Peer review is just one of the tools boards are considering as they tentatively come to grips with the impact of individual director performance. Boards historically have relied on retirement ages to ease problem directors out rather than stepping up to the thorny issue. About 75 percent of U.S. companies have implemented retirement ages for their directors (typically ages 70 or 72) while another 18 percent have adopted term limits, according to Mercer Delta board surveys. But the sword cuts both ways: Both ineffective and highly effective directors are shown the door on reaching the same age. Moreover, retirement policies offer little real help when the problem director is 53 years old.
Failure to address director performance issues not only hampers a board's effectiveness, it can impact credibility with management. As one Fortune 500 chairman explained, "How can you go to your management team and tell them that you are an organization committed to performance of the highest standards and then, when they walk into the boardroom to make a presentation, they see people there who are half asleep and practically drooling on the board table?"
In fact, the "boardroom dozer" is one of the more benign of the various types of problem directors.

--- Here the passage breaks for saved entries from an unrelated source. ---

(** * Smart-Blog-Editor: the auto-save pipeline

    A shallow embedding of [frontend/src/utils/debounce.js] (the [debounce]
    primitive) and of [frontend/src/hooks/useAutoSave.js] (the save
    coordinator hook), together with the host facilities both rely on:
    the timer table behind [setTimeout]/[clearTimeout], a millisecond
    clock, and the pending promise of [postsAPI.update].

    JavaScript runs these callbacks one at a time, so every handler below is
    an atomic state transformer; an [async] function suspended at an [await]
    is an entry of the list of running activations.  What the hook receives
    from outside (the [postId] prop, the value of [useDebounce], the calls
    of [saveNow], the passing of time and the answers of the server) are
    the events of a step function; a scripted server turns the same step
    function into a deterministic run. *)

From stdpp Require Import gmap strings list.
From Stdlib Require Import ZArith Lia Sorted.

Open Scope Z_scope.

(** ** JavaScript values seen by the hook *)

Module JS.

(** Primitive values and opaque object references.  Numbers are integers:
    neither file computes with fractions or NaN. *)
Inductive val :=
| VUndefined
| VNull
| VBool (b : bool)
| VNum (n : Z)
| VStr (s : string)
| VRef (r : nat).

#[global] Instance val_eq_dec : EqDecision val.
Proof. solve_decision. Defined.

(** [!!v] of JavaScript. *)
Definition truthy (v : val) : bool :=
  match v with
  | VUndefined | VNull => false
  | VBool b => b
  | VNum n => negb (n =? 0)
  | VStr s => negb (String.eqb s "")
  | VRef _ => true
  end.

(** [a !== b]. *)
Definition strict_ne (a b : val) : bool := negb (bool_decide (a = b)).

(** [a || b]. *)
Definition or_else (a b : val) : val := if truthy a then a else b.

(** A plain object: own properties by name. *)
Abbreviation obj := (gmap string val).

(** [contentToSave]: an object, or [None] for [null]/[undefined]. *)
Abbreviation content := (option (gmap string val)).

(** [c?.postId]: [undefined] when [c] is nullish or has no such field. *)
Definition get_postId (c : content) : val :=
  match c with
  | Some o => default VUndefined (o !! "postId")
  | None => VUndefined
  end.

(** [const { postId: _, ...contentForAPI } = c || {}]. *)
Definition contentForAPI (c : content) : obj :=
  delete "postId" (default ∅ c).

(** [!!c] for a content: objects are truthy, nullish is not. *)
Definition content_truthy (c : content) : bool :=
  match c with Some _ => true | None => false end.

End JS.

(** ** [debounce(func, wait)] *)

Module Debounce.
Section Debounce.

(** The argument list of one call of the debounced function. *)
Context {A : Type}.

(** One entry of the host's timer table: the timer created by
    [setTimeout(() => { func.apply(this, args); timeoutId = null }, wait)]. *)
Record timer := Timer { tid : nat; due : Z; targs : A }.

Record dstate := DState {
  clock : Z;                (* host time, in ms *)
  timeoutId : option nat;   (* the closure variable; [None] is [null] *)
  pending : list timer;     (* host timer table *)
  next_tid : nat;           (* next timer id handed out by the host *)
  executions : list A       (* calls of [func] so far, oldest first *)
}.

(** State right after [debounce(func, wait)] returns, at host time [t0]. *)
Definition create (t0 : Z) : dstate :=
  DState t0 None [] 0 [].

Definition clearTimeout (id : nat) (s : dstate) : dstate :=
  DState (clock s) (timeoutId s)
         (filter (fun tm => tid tm ≠ id) (pending s))
         (next_tid s) (executions s).

(** [debounced(...args)]. *)
Definition debounced (wait : Z) (args : A) (s : dstate) : dstate :=
  let s1 := match timeoutId s with
            | Some id => clearTimeout id s
            | None => s
            end in
  let id := next_tid s1 in
  DState (clock s1) (Some id)
         (pending s1 ++ [Timer id (clock s1 + Z.max 0 wait) args])
         (S id) (executions s1).

(** [debounced.cancel()]. *)
Definition cancel (s : dstate) : dstate :=
  match timeoutId s with
  | Some id =>
      let s1 := clearTimeout id s in
      DState (clock s1) None (pending s1) (next_tid s1) (executions s1)
  | None => s
  end.

(** The host runs the callback of timer [tm]. *)
Definition fire (tm : timer) (s : dstate) : dstate :=
  DState (Z.max (clock s) (due tm)) None
         (filter (fun x => tid x ≠ tid tm) (pending s))
         (next_tid s) (executions s ++ [targs tm]).

(** The timer the host runs next: the earliest one, the oldest on a tie. *)
Fixpoint earliest (l : list timer) : option timer :=
  match l with
  | [] => None
  | tm :: l' =>
      match earliest l' with
      | Some tm' => if due tm' <? due tm then Some tm' else Some tm
      | None => Some tm
      end
  end.

Fixpoint run_timers (fuel : nat) (T : Z) (s : dstate) : dstate :=
  match fuel with
  | O => s
  | S n =>
      match earliest (pending s) with
      | Some tm => if due tm <=? T then run_timers n T (fire tm s) else s
      | None => s
      end
  end.

(** Host time passes until [T]; every timer due by then runs.  A callback
    of [debounce] starts no timer, so the table's length is fuel enough. *)
Definition elapse (T : Z) (s : dstate) : dstate :=
  let s1 := run_timers (length (pending s)) T s in
  DState (Z.max (clock s1) T) (timeoutId s1) (pending s1)
         (next_tid s1) (executions s1).

(** A burst: each call [(t, args)] happens at host time [t]. *)
Definition burst (wait : Z) (calls : list (Z * A)) (s : dstate) : dstate :=
  fold_left (fun s c => debounced wait (snd c) (elapse (fst c) s)) calls s.

(** Nothing is scheduled. *)
Definition settled (s : dstate) : Prop :=
  timeoutId s = None /\ pending s = [].

(** Exactly one run of [func] is scheduled, at [d], with arguments [a]. *)
Definition armed (s : dstate) (d : Z) (a : A) : Prop :=
  exists id, timeoutId s = Some id /\ pending s = [Timer id d a].

End Debounce.
Arguments timer : clear implicits.
Arguments dstate : clear implicits.
End Debounce.

(** ** [useAutoSave(postId, content, delay)] *)

Module AutoSave.
Import JS.

(** ['idle' | 'saving' | 'saved' | 'retrying' | 'error']. *)
Inductive Status := Idle | Saving | Saved | Retrying | Error.

Definition maxRetries : nat := 3.

(** How the promise of [postsAPI.update] settles; a rejection carries
    [err.response?.data?.detail]. *)
Inductive api_result :=
| Fulfilled
| Rejected (detail : val).

(** An activation of [saveContent] suspended at one of its two [await]s.
    [p] is the [postId] captured by the closure, [c] its [contentToSave];
    [k] is the position in the call log of the request being awaited. *)
Inductive activation :=
| Backoff (until : Z) (p : val) (c : content)
| Awaiting (k : nat) (p : val) (c : content).

(** One call [postsAPI.update(target, body)].  [origin] is the
    [contentToSave] the body was cut from; the server never sees it. *)
Record api_call := ApiCall {
  at_time : Z;
  target : val;
  body : obj;
  origin : content
}.

(** A retry timer [setTimeout(() => saveContent(contentToSave), 1000)]:
    due time, the closure's [postId], and [contentToSave]. *)
Record retry_timer := RetryTimer {
  fires_at : Z;
  timer_postId : val;
  timer_content : content
}.

Record hook := Hook {
  postId : val;                  (* the prop of the latest render *)
  status : Status;               (* useState *)
  error : val;                   (* useState *)
  lastSaved : option Z;          (* useState *)
  retryCount : nat;              (* useRef(0) *)
  isMounted : bool;              (* useRef(true) *)
  saveQueue : list content;      (* useRef([]) *)
  isSaving : bool;               (* useRef(false) *)
  clock : Z;                     (* host time, in ms *)
  timers : list retry_timer;     (* host timer table *)
  running : list activation;     (* suspended activations of saveContent *)
  api_log : list api_call        (* calls of postsAPI.update, oldest first *)
}.

Definition with_postId (v : val) (s : hook) : hook :=
  Hook v (status s) (error s) (lastSaved s) (retryCount s) (isMounted s)
       (saveQueue s) (isSaving s) (clock s) (timers s) (running s) (api_log s).
Definition with_status (v : Status) (s : hook) : hook :=
  Hook (postId s) v (error s) (lastSaved s) (retryCount s) (isMounted s)
       (saveQueue s) (isSaving s) (clock s) (timers s) (running s) (api_log s).
Definition with_error (v : val) (s : hook) : hook :=
  Hook (postId s) (status s) v (lastSaved s) (retryCount s) (isMounted s)
       (saveQueue s) (isSaving s) (clock s) (timers s) (running s) (api_log s).
Definition with_lastSaved (v : option Z) (s : hook) : hook :=
  Hook (postId s) (status s) (error s) v (retryCount s) (isMounted s)
       (saveQueue s) (isSaving s) (clock s) (timers s) (running s) (api_log s).
Definition with_retryCount (v : nat) (s : hook) : hook :=
  Hook (postId s) (status s) (error s) (lastSaved s) v (isMounted s)
       (saveQueue s) (isSaving s) (clock s) (timers s) (running s) (api_log s).
Definition with_isMounted (v : bool) (s : hook) : hook :=
  Hook (postId s) (status s) (error s) (lastSaved s) (retryCount s) v
       (saveQueue s) (isSaving s) (clock s) (timers s) (running s) (api_log s).
Definition with_saveQueue (v : list content) (s : hook) : hook :=
  Hook (postId s) (status s) (error s) (lastSaved s) (retryCount s) (isMounted s)
       v (isSaving s) (clock s) (timers s) (running s) (api_log s).
Definition with_isSaving (v : bool) (s : hook) : hook :=
  Hook (postId s) (status s) (error s) (lastSaved s) (retryCount s) (isMounted s)
       (saveQueue s) v (clock s) (timers s) (running s) (api_log s).
Definition with_clock (v : Z) (s : hook) : hook :=
  Hook (postId s) (status s) (error s) (lastSaved s) (retryCount s) (isMounted s)
       (saveQueue s) (isSaving s) v (timers s) (running s) (api_log s).
Definition with_timers (v : list retry_timer) (s : hook) : hook :=
  Hook (postId s) (status s) (error s) (lastSaved s) (retryCount s) (isMounted s)
       (saveQueue s) (isSaving s) (clock s) v (running s) (api_log s).
Definition with_running (v : list activation) (s : hook) : hook :=
  Hook (postId s) (status s) (error s) (lastSaved s) (retryCount s) (isMounted s)
       (saveQueue s) (isSaving s) (clock s) (timers s) v (api_log s).
Definition with_api_log (v : list api_call) (s : hook) : hook :=
  Hook (postId s) (status s) (error s) (lastSaved s) (retryCount s) (isMounted s)
       (saveQueue s) (isSaving s) (clock s) (timers s) (running s) v.

(** The refs and state of the first render, before any effect has run. *)
Definition blank : hook :=
  Hook VUndefined Idle VNull None 0%nat true [] false 0 [] [] [].

(** [await postsAPI.update(postId, contentForAPI)]: the request leaves and
    the activation is suspended until the promise settles. *)
Definition issue_call (p : val) (c : content) (s : hook) : hook :=
  let k := length (api_log s) in
  with_running (running s ++ [Awaiting k p c])
    (with_api_log (api_log s ++ [ApiCall (clock s) p (contentForAPI c) c]) s).

(** The identity test of line 45:
    [contentToSave?.postId && contentToSave.postId !== postId]. *)
Definition postId_mismatch (p : val) (c : content) : bool :=
  truthy (get_postId c) && strict_ne (get_postId c) p.

(** [Math.pow(2, retryCount.current) * 1000]. *)
Definition backoffDelay (s : hook) : Z :=
  2 ^ Z.of_nat (retryCount s) * 1000.

(** [saveContent(contentToSave)] of the closure that captured [postId = p],
    up to its first [await]. *)
Definition saveContent (p : val) (c : content) (s : hook) : hook :=
  if negb (truthy p) || isSaving s then
    with_saveQueue (saveQueue s ++ [c]) s
  else if postId_mismatch p c then
    s
  else
    let s1 := with_error VNull (with_status Saving (with_isSaving true s)) in
    if (0 <? retryCount s1)%nat then
      with_running (running s1 ++ [Backoff (clock s1 + backoffDelay s1) p c]) s1
    else
      issue_call p c s1.

(** The rest of the [try] block after a fulfilled call. *)
Definition on_fulfilled (s : hook) : hook :=
  if isMounted s then
    with_retryCount 0%nat (with_lastSaved (Some (clock s)) (with_status Saved s))
  else s.

(** The [catch] block. *)
Definition on_rejected (p : val) (c : content) (detail : val) (s : hook) : hook :=
  if (retryCount s <? maxRetries)%nat then
    let s1 := with_retryCount (S (retryCount s)) s in
    if isMounted s1 then
      with_timers (timers s1 ++ [RetryTimer (clock s1 + 1000) p c])
        (with_status Retrying s1)
    else s1
  else
    let s1 := if isMounted s then
                with_error (or_else detail (VStr "Failed to save"))
                  (with_status Error s)
              else s in
    with_retryCount 0%nat s1.

(** The [finally] block: release the flag, then run the newest queued
    content and forget the others. *)
Definition finally (p : val) (s : hook) : hook :=
  let s1 := with_isSaving false s in
  match last (saveQueue s1) with
  | Some nextContent => saveContent p nextContent (with_saveQueue [] s1)
  | None => s1
  end.

(** [if (x && postId) saveContent(x)]: the body shared by the effect on
    [debouncedContent] (line 114) and by [saveNow] (line 137). *)
Definition trigger (c : content) (s : hook) : hook :=
  if content_truthy c && truthy (postId s) then saveContent (postId s) c s
  else s.

(** A render with a new [postId]: the save effect runs with the new
    closure, then the effect of line 123 empties the queue.  The value of
    [useDebounce(content, delay)] at that render is given from outside. *)
Definition render (p : val) (debouncedContent : content) (s : hook) : hook :=
  with_saveQueue [] (trigger debouncedContent (with_postId p s)).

Here are some of the others:
* The CEO Wannabe. This director would rather be running the company than serving on its board. In some cases, this is an individual who was frustrated in past attempts to become a CEO and sees this as his opportunity to prove himself to the dimwits who failed to recognize his talent. In others, it is a former CEO who's restless in retirement and simply can't kick the habit. The problem usually manifests itself in two ways:
Constantly second-guessing the CEO. This is the kind of person who says such things as, "Well, I'm not the CEO, but here's where this company really needs to go."
Chronic micromanaging. As described by one CEO, "You know, there's always one director who insists on a detailed explanation of the variance on line 37 of the Philadelphia plant's monthly operations report."
* The Pit Bull. This is the overly aggressive and combative director. His or her questions of managers and fellow directors always sound accusatory rather than inquisitive. Pit bulls generate unnecessary tension in board discussions and are prone to bully both management and their fellow directors. They inhibit open discussion and put nearly everyone around them on the defensive.
* The Superdirector. On some boards, there is one particular "superdirector" whose experience and credentials are so far superior to everyone else's that he or she assumes inordinate influence over the entire group. Every time an important issue comes before the board, the other directors look first to see how the superdirector is voting. Significant problems can arise when the superdirector uses his or her influence to create an "opposing camp" to the CEO, a situation that often leads to a showdown resulting in the departure of one or sometimes both.